Marijuana: New York’s Rx for Health?

The use of medical marijuana is now legal in 14 states, with at-home cultivation legal in 13. According to the $136.2 billion Senate Democratic budget plan — which passed 32-29 along party lines in late March 2010 and included a provision that would allow the legal use of medical marijuana — New York could be next.

The first state to legalize the use of medical marijuana was California in 1996. Alaska, Oregon and Washington followed suit, passing legislation in 1998, and then with Hawaii in 2000. This summer, the New Jersey Compassionate Use Medical Marijuana Act will go into effect making medicinal marijuana usage legal in New Jersey.

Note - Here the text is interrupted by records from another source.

(* ===== verification/Static.v ===== *)
(** * internal/adapter/transport/http: dashboard.go and swagger.go

    The pages the router serves besides the API, and the router with these
    pages.  The embedded files are a parameter.  A body that is not JSON is
    given as its text. *)
From S2P Require Import Prelude GoLib GoStrings Decimal Model Strategies MemCache MemStore Registry.
From S2P Require Import Ports World Demo Validator Consensus PriceService Http Middleware.
From S2P Require Alerts Poller Admin.
From Stdlib Require Import Ascii.
Open Scope Z_scope.

(** [sub.Open]: [None] is an error; what is opened is a file with its content,
    or a directory, from which nothing can be copied.  The specification of
    swagger/openapi.yaml is embedded too. *)
Class EmbedFS := { fs_Open : string -> option (option string); swaggerSpec : string }.

(** [path.Ext]: from the last dot of the last element. *)
Fixpoint path_Ext_from (s : string) (ext : string) : string :=
  match s with
  | EmptyString => ext
  | String c s' =>
      path_Ext_from s' (if bool_decide (c = "/"%char) then ""%string else if bool_decide (c = "."%char) then s else ext)
  end.
Definition path_Ext (path : string) : string := path_Ext_from path "".

Definition quoted (s : string) : string :=
  let quote := String (Ascii.ascii_of_nat 34) "" in quote +:+ s +:+ quote.
Definition swagger_html : string :=
  "<!DOCTYPE html>
<html>
<head>
    <title>Crypto Price Aggregator - API Docs</title>
    <link rel=" +:+ quoted "stylesheet" +:+ " href=" +:+ quoted "https://unpkg.com/swagger-ui-dist@5/swagger-ui.css" +:+ ">
</head>
<body>
    <div id=" +:+ quoted "swagger-ui" +:+ "></div>
    <script src=" +:+ quoted "https://unpkg.com/swagger-ui-dist@5/swagger-ui-bundle.js" +:+ "></script>
    <script>
        SwaggerUIBundle({
            url: '/swagger/openapi.yaml',
            dom_id: '#swagger-ui',
        });
    </script>
</body>
</html>".

Section pages.
Context `{!EmbedFS} {W Lim : Type}.
Notation http_Handler := (http_Handler (W := W) (Lim := Lim)).

Definition text (s : string) : option json := Some (JStr s).
(** [http.NotFound] *)
Definition http_NotFound (hdr : headers) : Response :=
  mkResponse StatusNotFound
    (header_set "Content-Type" "text/plain; charset=utf-8" (header_set "X-Content-Type-Options" "nosniff" hdr))
    (text "404 page not found").

Definition content_type (path : string) (hdr : headers) : headers :=
  let ext := path_Ext path in
  if bool_decide (ext = ".html"%string) then header_set "Content-Type" "text/html; charset=utf-8" hdr
  else if bool_decide (ext = ".js"%string) then header_set "Content-Type" "application/javascript" hdr
  else if bool_decide (ext = ".css"%string) then header_set "Content-Type" "text/css" hdr
  else hdr.
(** The file of a path: itself, or the index. *)
Definition dashboard_file (path : string) : option (string * option string) :=
  let filePath := default path (drop_prefix "/" path) in
  let filePath := if bool_decide (filePath = ""%string) then "index.html"%string else filePath in
  match fs_Open filePath with
  | Some f => Some (filePath, f)
  | None => match fs_Open "index.html" with Some f => Some ("index.html"%string, f) | None => None end
  end.
(** The path has lost the prefix of the mount. *)
Definition DashboardHandler : http_Handler := fun hdr r =>
  match dashboard_file (rq_Path r) with
  | None => retp (http_NotFound hdr)
  | Some (filePath, f) => retp (mkResponse StatusOK (content_type filePath hdr) (f ≫= text))
  end.

Definition HandleSwaggerSpec : http_Handler := fun hdr r =>
  let hdr := header_set "Content-Type" "application/yaml" hdr in
  let hdr := header_set "Access-Control-Allow-Origin" "*" hdr in
  retp (mkResponse StatusOK hdr (text swaggerSpec)).
Definition HandleSwaggerUI : http_Handler := fun hdr r =>
  retp (mkResponse StatusOK (header_set "Content-Type" "text/html" hdr) (text swagger_html)).

Lemma content_type_index hdr :
  content_type "index.html" hdr !! "Content-Type"%string = Some "text/html; charset=utf-8"%string.
Proof. unfold content_type. rewrite bool_decide_eq_true_2 by done. apply lookup_insert_eq. Qed.

(** With an index, every path of the dashboard is answered with a page: the
    file of that name when there is one, the index, as HTML, otherwise. *)
Theorem dashboard_total index hdr r s : fs_Open "index.html" = Some (Some index) ->
  exists resp, DashboardHandler hdr r s = (Some resp, s) /\ rs_Status resp = StatusOK /\
    match fs_Open (default (rq_Path r) (drop_prefix "/" (rq_Path r))) with
    | Some f => rq_Path r <> "/"%string -> rq_Path r <> ""%string -> rs_Body resp = (f ≫= text)
    | None => rs_Body resp = text index /\
        rs_Headers resp !! "Content-Type"%string = Some "text/html; charset=utf-8"%string
    end.
Proof.
  intros Hi. unfold DashboardHandler, dashboard_file, retp, ret.
  set (p := default (rq_Path r) (drop_prefix "/" (rq_Path r))).
  assert (p = ""%string -> rq_Path r = "/"%string \/ rq_Path r = ""%string) as Hp.
  { unfold p. destruct (rq_Path r) as [|c rest]; [by right|]. simpl. case_bool_decide as Hc; [|done].
    subst c. destruct rest; [by left|done]. }
  destruct (decide (p = ""%string)) as [He|He].
  - rewrite (bool_decide_eq_true_2 _ He), Hi. eexists. split_and!; [done..|].
    destruct (fs_Open p); [intros H1 H2; destruct (Hp He); congruence|]. split; [done|apply content_type_index].
  - rewrite (bool_decide_eq_false_2 _ He). destruct (fs_Open p) as [f|]; [by eexists|].
    rewrite Hi. eexists. split_and!; [done..|apply content_type_index].
Qed.

(** The pages set no request ID. *)
Notation request_id := "X-Request-ID"%string.
Lemma quiet_content_type path hdr : hdr !! request_id = None -> content_type path hdr !! request_id = None.
Proof. intros Hh. unfold content_type, header_set. repeat case_bool_decide; by rewrite ?lookup_insert_ne. Qed.
Lemma quiet_dashboard : quiet_id (fun _ => True) DashboardHandler.
Proof.
  intros hdr r s resp _ Hh. unfold DashboardHandler. destruct (dashboard_file _) as [[p f]|]; intros [= <-]; simpl.
  - by apply quiet_content_type.
  - unfold header_set. by rewrite !lookup_insert_ne.
Qed.
Lemma quiet_swagger_spec : quiet_id (fun _ => True) HandleSwaggerSpec.
Proof. intros hdr r s resp _ Hh [= <-]. unfold header_set. simpl. by rewrite !lookup_insert_ne. Qed.
Lemma quiet_swagger_ui : quiet_id (fun _ => True) HandleSwaggerUI.
Proof. intros hdr r s resp _ Hh [= <-]. unfold header_set. simpl. by rewrite !lookup_insert_ne. Qed.
End pages.
Lemma groups_exact_iff_prefix_free_witness :
  Inspector.groups_of
    ["conversion_rate"; "banner_width-300"; "banner_width-728";
     "rewarded"]%string "banner_width-728"
  = [Inspector.before_dash "banner_width-728"].
Proof.
  apply (proj2 (groups_exact_iff_prefix_free
                  ["conversion_rate"; "banner_width-300"; "banner_width-728";
                   "rewarded"]%string)).
  - intros c1 c2 H1 H2 Hs. simpl in H1, H2.
    destruct H1 as [<- | [<- | [<- | []]]];
      destruct H2 as [<- | [<- | [<- | []]]];
      try reflexivity; vm_compute in Hs; discriminate Hs.
  - simpl. right. left. reflexivity.
Defined.

















(** ** The descriptor and the dimension the model was trained with *)

Lemma list_remove_ok_in (x : string) (l l' : list string) :
  Descriptor.list_remove x l = Ok l' -> In x l.
Proof.
  revert l'; induction l as [|y t IH]; intros l' H; [discriminate|].
  simpl in H. destruct (String.eqb y x) eqn:E.
  - apply String.eqb_eq in E. left. exact E.
  - destruct (Descriptor.list_remove x t) as [t'|e]; [|discriminate].
    right. apply (IH t' eq_refl).
Qed.

(** X16: the feature list written to the descriptor has exactly
    [feature_dim = len(sampled_data.columns) - 1] names, the dimension the
    last model was trained with; it holds no ['conversion_rate'] when the
    column labels are distinct; and the endpoint it names carries the name of
    a training job the platform ran. *)
Theorem descriptor_matches_feature_dim
  (timestamp : string) (sampled_data : DataFrame) (cloud : Descriptor.Cloud)
  (out : Descriptor.Outcome) :
  Descriptor.final_cells timestamp sampled_data cloud = Ok out ->
  exists names,
    Descriptor.written out
    = Descriptor.JObject
        [("features"%string,
          Descriptor.JArray (map Descriptor.JString names));
         ("endpoint_name"%string,
          Descriptor.JString (Descriptor.sampled_job_name timestamp))] /\
    Z.of_nat (length names) = Table.feature_dim (columns sampled_data) /\
    (NoDup (columns sampled_data) -> ~ In "conversion_rate"%string names) /\
    In (Descriptor.sampled_job_name timestamp)
       (Descriptor.training_jobs (Descriptor.cloud_after out)).
Proof.
  unfold Descriptor.final_cells.
  cbn [Descriptor.fit Descriptor.deploy Descriptor.latest_training_job
       bind fst snd].
  destruct (Descriptor.list_remove "conversion_rate" (columns sampled_data))
    as [names|e] eqn:Erem; [|discriminate].
  cbn [bind]. intros [= <-].
  cbn [Descriptor.written Descriptor.cloud_after Descriptor.training_jobs].
  exists names. split; [reflexivity|].
  destruct (list_remove_spec _ _ (list_remove_ok_in _ _ Erem))
    as [pre [post [Ecols [Hpre Erem']]]].
  rewrite Erem in Erem'. injection Erem' as ->.
  split; [|split].
  - unfold Table.feature_dim. rewrite Ecols, !length_app. simpl. lia.
  - intros Hnd Hin. rewrite Ecols in Hnd.
    apply NoDup_remove_2 in Hnd. contradiction.
  - apply in_or_app. right. left. reflexivity.
Qed.

Lemma descriptor_matches_feature_dim_witness :
  exists names,
    Descriptor.written
      (Descriptor.mkOutcome
         (Descriptor.JObject
            [("features"%string,
              Descriptor.JArray
                (map Descriptor.JString
                   ["platform-ios"; "platform_device_make-apple"]%string));
             ("endpoint_name"%string,
              Descriptor.JString (Descriptor.sampled_job_name "1546300800"))])
         (Descriptor.sampled_job_name "1546300800")
         (Descriptor.mkCloud [Descriptor.sampled_job_name "1546300800"]
                             [Descriptor.sampled_job_name "1546300800"]))
    = Descriptor.JObject
        [("features"%string,
          Descriptor.JArray (map Descriptor.JString names));
         ("endpoint_name"%string,
          Descriptor.JString (Descriptor.sampled_job_name "1546300800"))] /\
    Z.of_nat (length names)
    = Table.feature_dim (columns (Examples.one_in 2)) /\
    (NoDup (columns (Examples.one_in 2)) ->
     ~ In "conversion_rate"%string names) /\
    In (Descriptor.sampled_job_name "1546300800")
       (Descriptor.training_jobs
          (Descriptor.cloud_after
             (Descriptor.mkOutcome
                (Descriptor.JObject
                   [("features"%string,
                     Descriptor.JArray
                       (map Descriptor.JString
                          ["platform-ios";
                           "platform_device_make-apple"]%string));
                    ("endpoint_name"%string,
                     Descriptor.JString
                       (Descriptor.sampled_job_name "1546300800"))])
                (Descriptor.sampled_job_name "1546300800")
                (Descriptor.mkCloud
                   [Descriptor.sampled_job_name "1546300800"]
                   [Descriptor.sampled_job_name "1546300800"])))).
Proof.
  apply (@descriptor_matches_feature_dim "1546300800" (Examples.one_in 2)
           (Descriptor.mkCloud [] [])).
  vm_compute. reflexivity.
Defined.
Definition engine : Engine :=
  mkEngine world sql_connect sql_execute sql_executemany sql_commit sql_close
    sql_abandon sql_path_exists.

(** The driver of Python releases up to 3.10, which reported a text
    holding more than one statement with [sqlite3.Warning], a direct
    subclass of [Exception] and not an [sqlite3.Error]; later releases
    raise [sqlite3.ProgrammingError], as [engine] does. *)
Definition legacy_execute (sql : string) (w : world) : world * outcome cursor :=
  if has_second_statement sql
  then (w, Raise (OtherException "You can only execute one statement at a time."))
  else sql_execute sql w.

Definition legacy_engine : Engine :=
  mkEngine world sql_connect legacy_execute sql_executemany sql_commit sql_close
    sql_abandon sql_path_exists.

(** The table [create_products] makes. *)
Definition products_table : table := mkTable "products" products_columns [].

(** A world at rest: the file exists and no connection is open. *)
Definition at_rest (d : database) : world := mkWorld true d None.

(** The rows a database holds under a table name; none when it has no
    such table. *)
Definition rows_of (name : string) (d : database) : list (list value) :=
  match find_table name d with
  | Some t => t_rows t
  | None => []
  end.

(** No transaction is open. *)
Definition idle (w : world) : Prop := pending w = None.

(** The stored rows of the tables [names], table by table. *)
Definition snapshot (names : list string) (w : world) : list (list (list value)) :=
  map (fun n => rows_of n (stored w)) names.

(** The number of rows of the first table of a snapshot. *)
Definition first_count (o : list (list (list value))) : Z :=
  Z.of_nat (length (hd [] o)).

(** The number of rows the stored file holds in [customers]. *)
Definition stored_customers (w : world) : option nat :=
  match find_table "customers" (stored w) with
  | Some t => Some (length (t_rows t))
  | None => None
  end.

End Sqlite.


(** ** Auxiliary notions for the statements *)



(** [m] keeps the property [P] of the state, however it ends. *)
Definition preserves {S A} (P : S -> Prop) (m : M S A) : Prop :=
  forall s s' r, m s = (s', r) -> P s -> P s'.

(** When [m] returns, the state has the property [P]. *)
Definition returns_in {S A} (P : S -> Prop) (m : M S A) : Prop :=
  forall s s' a, m s = (s', Return a) -> P s'.

(** No work is pending and the rows are those of [o]. *)
Definition quiet {S O} (obs : S -> O) (idle : S -> Prop) (o : O) (s : S) : Prop :=
  idle s /\ obs s = o.

(** The four table definitions of [init_database], in program order. *)
Definition table_statements : list string :=
  [create_customers; create_products; create_sales; create_unit].

(** The sample data as the description of [get_database_info] has it:
    going through the names in order, each string name is queried through
    the executor, and what the executor returns is kept under the name; a
    name whose query raises is left out. *)
Fixpoint samples_by_the_words (E : Engine) (names : list value) (s : db E)
  : db E * sample_dict :=
  match names with
  | [] => (s, [])
  | k :: rest =>
      if is_str k then
        match execute_sql_query E (sample_query k) s with
        | (s', Return rows) =>
            let (s'', sd) := samples_by_the_words E rest s' in
            (s'', (k, rows) :: sd)
        | (s', Raise _) => samples_by_the_words E rest s'
        end
      else samples_by_the_words E rest s
  end.

(** A text made of white space only. *)
Fixpoint all_space (s : string) : bool :=
  match s with
  | EmptyString => true
  | String c s' => PyStr.is_space c && all_space s'
  end.

(** No character of [p] is white space. *)
Fixpoint no_space (p : string) : bool :=
  match p with
  | EmptyString => true
  | String a p' => negb (PyStr.is_space a) && no_space p'
  end.





(** ** Sample databases *)

Module Samples.

(** A stored file holding only [products], with four rows. *)
Definition shop : Sqlite.world :=
  Sqlite.mkWorld true
    [Sqlite.mkTable "products" Sqlite.products_columns
       [[VInt 1; VText "kg"; VInt 2013];
        [VInt 2; VText "kg"; VInt 2014];
        [VInt 3; VText "t"; VInt 2015];
        [VInt 4; VText "t"; VInt 2016]]]
    None.

(** A stored file whose one table has a name that is not a bare
    identifier, as [CREATE TABLE "line-items" (...)] makes it. *)
Definition dashed : Sqlite.world :=
  Sqlite.mkWorld true
    [Sqlite.mkTable "line-items" [Sqlite.mkColumn "id" "INTEGER" false true VNone false] []]
    None.

(** A stored file whose one table bears a reserved word as its name, as
    [CREATE TABLE "default" (x)] makes it: [PRAGMA table_info(default)]
    is accepted, [SELECT * FROM default LIMIT 3] is a syntax error. *)
Definition keyword : Sqlite.world :=
  Sqlite.mkWorld true
    [Sqlite.mkTable "default" [Sqlite.mkColumn "x" "" false false VNone false] [[VInt 1]]]
    None.

(** A stored file in which the tables the seed statements name exist with
    the columns those statements name, all empty. *)
Definition matching : Sqlite.world :=
  let col n := Sqlite.mkColumn n "" false false VNone false in
  Sqlite.mkWorld true
    [Sqlite.mkTable "customers" (map col ["name"; "email"; "phone"; "address"]) [];
     Sqlite.mkTable "products"
       (map col ["name"; "description"; "price"; "stock_quantity"]) [];
     Sqlite.mkTable "sales" (map col ["customer_id"; "sale_date"; "total_amount"]) [];
     Sqlite.mkTable "unit" (map col ["unit"]) [];
     Sqlite.mkTable "unit_items" (map col ["Area"; "unit"; "item"; "year"]) []]
    None.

“There has been medical marijuana legislation in the New York state Legislature for over a decade that hasn’t gotten anywhere without Republican support,” said Evan Nison, initiative coordinator of National Organization for the Reform of Marijuana Laws-New Jersey (NORML-NJ) and co-founder and director of N.Y. Patients First.

Individuals such as Assemblyman Richard Gottfried (D-Manhattan) and Sen. Tom Duane (D-Manhattan) have been pushing this initiative for years within the state Senate, but have yet to witness any significant improvement.

New York native Jason Stern, founder of Greener Colorado Enterprises, said the ability to grow and distribute medical marijuana has not only improved his patient’s quality of life, but his own as well.

“My growing operation helps me financially to get through school,” Stern said. “I currently have a tax I.D. number and must document when I am selling, and pay taxes on these sales. I also provide my patients with care that significantly improve their lifestyles and help with their sickness.”

Aside from aiding people with serious medical illnesses, the proposed provision could potentially generate millions in licensing revenue for our struggling financial state. And the benefits don’t stop there.

“Industrial hemp would be a huge cash crop as well as helping our environment, ” Nison said.  “I think legalization would help dramatically with the Mexican Cartel problem, and I also think people will have more respect for the law period. When there is a law almost everyone ignores, it breeds mistrust for the law and government as a whole, and for good reason.”

According to the proposed bill entitled, “An act to amend the public health law and the general business law, in relation to medical use of marijuana” supported by Duane, “Thousands of New Yorker’s have serious medical conditions that may benefit from medical use of marijuana.”

The justification section of the bill states THC, the active ingredient in marijuana, has been approved for medical use by the Federal Food and Drug Administration and the Drug Enforcement Agency since 1986 in synthetic pill form. But consuming it in natural form, which many physicians say is more effective, continues to be illegal.

Supporters of the bill said its passage has been delayed because of a stigma surrounding marijuana, but they feel this kind of legislation could end that.

“Medical marijuana doesn’t just help patients, but it also helps normalize marijuana period.” Nison said.

However, some suggest the cultivation, use and distribution of medical marijuana should and will be tightly regulated by the state. Numerous individuals involved in the business support regulations.

“I would advise that the law makes commercial growing license be expensive, and mandatory because I don’t believe it is right to have a grow house in a neighborhood in which young children are present,” Stern said.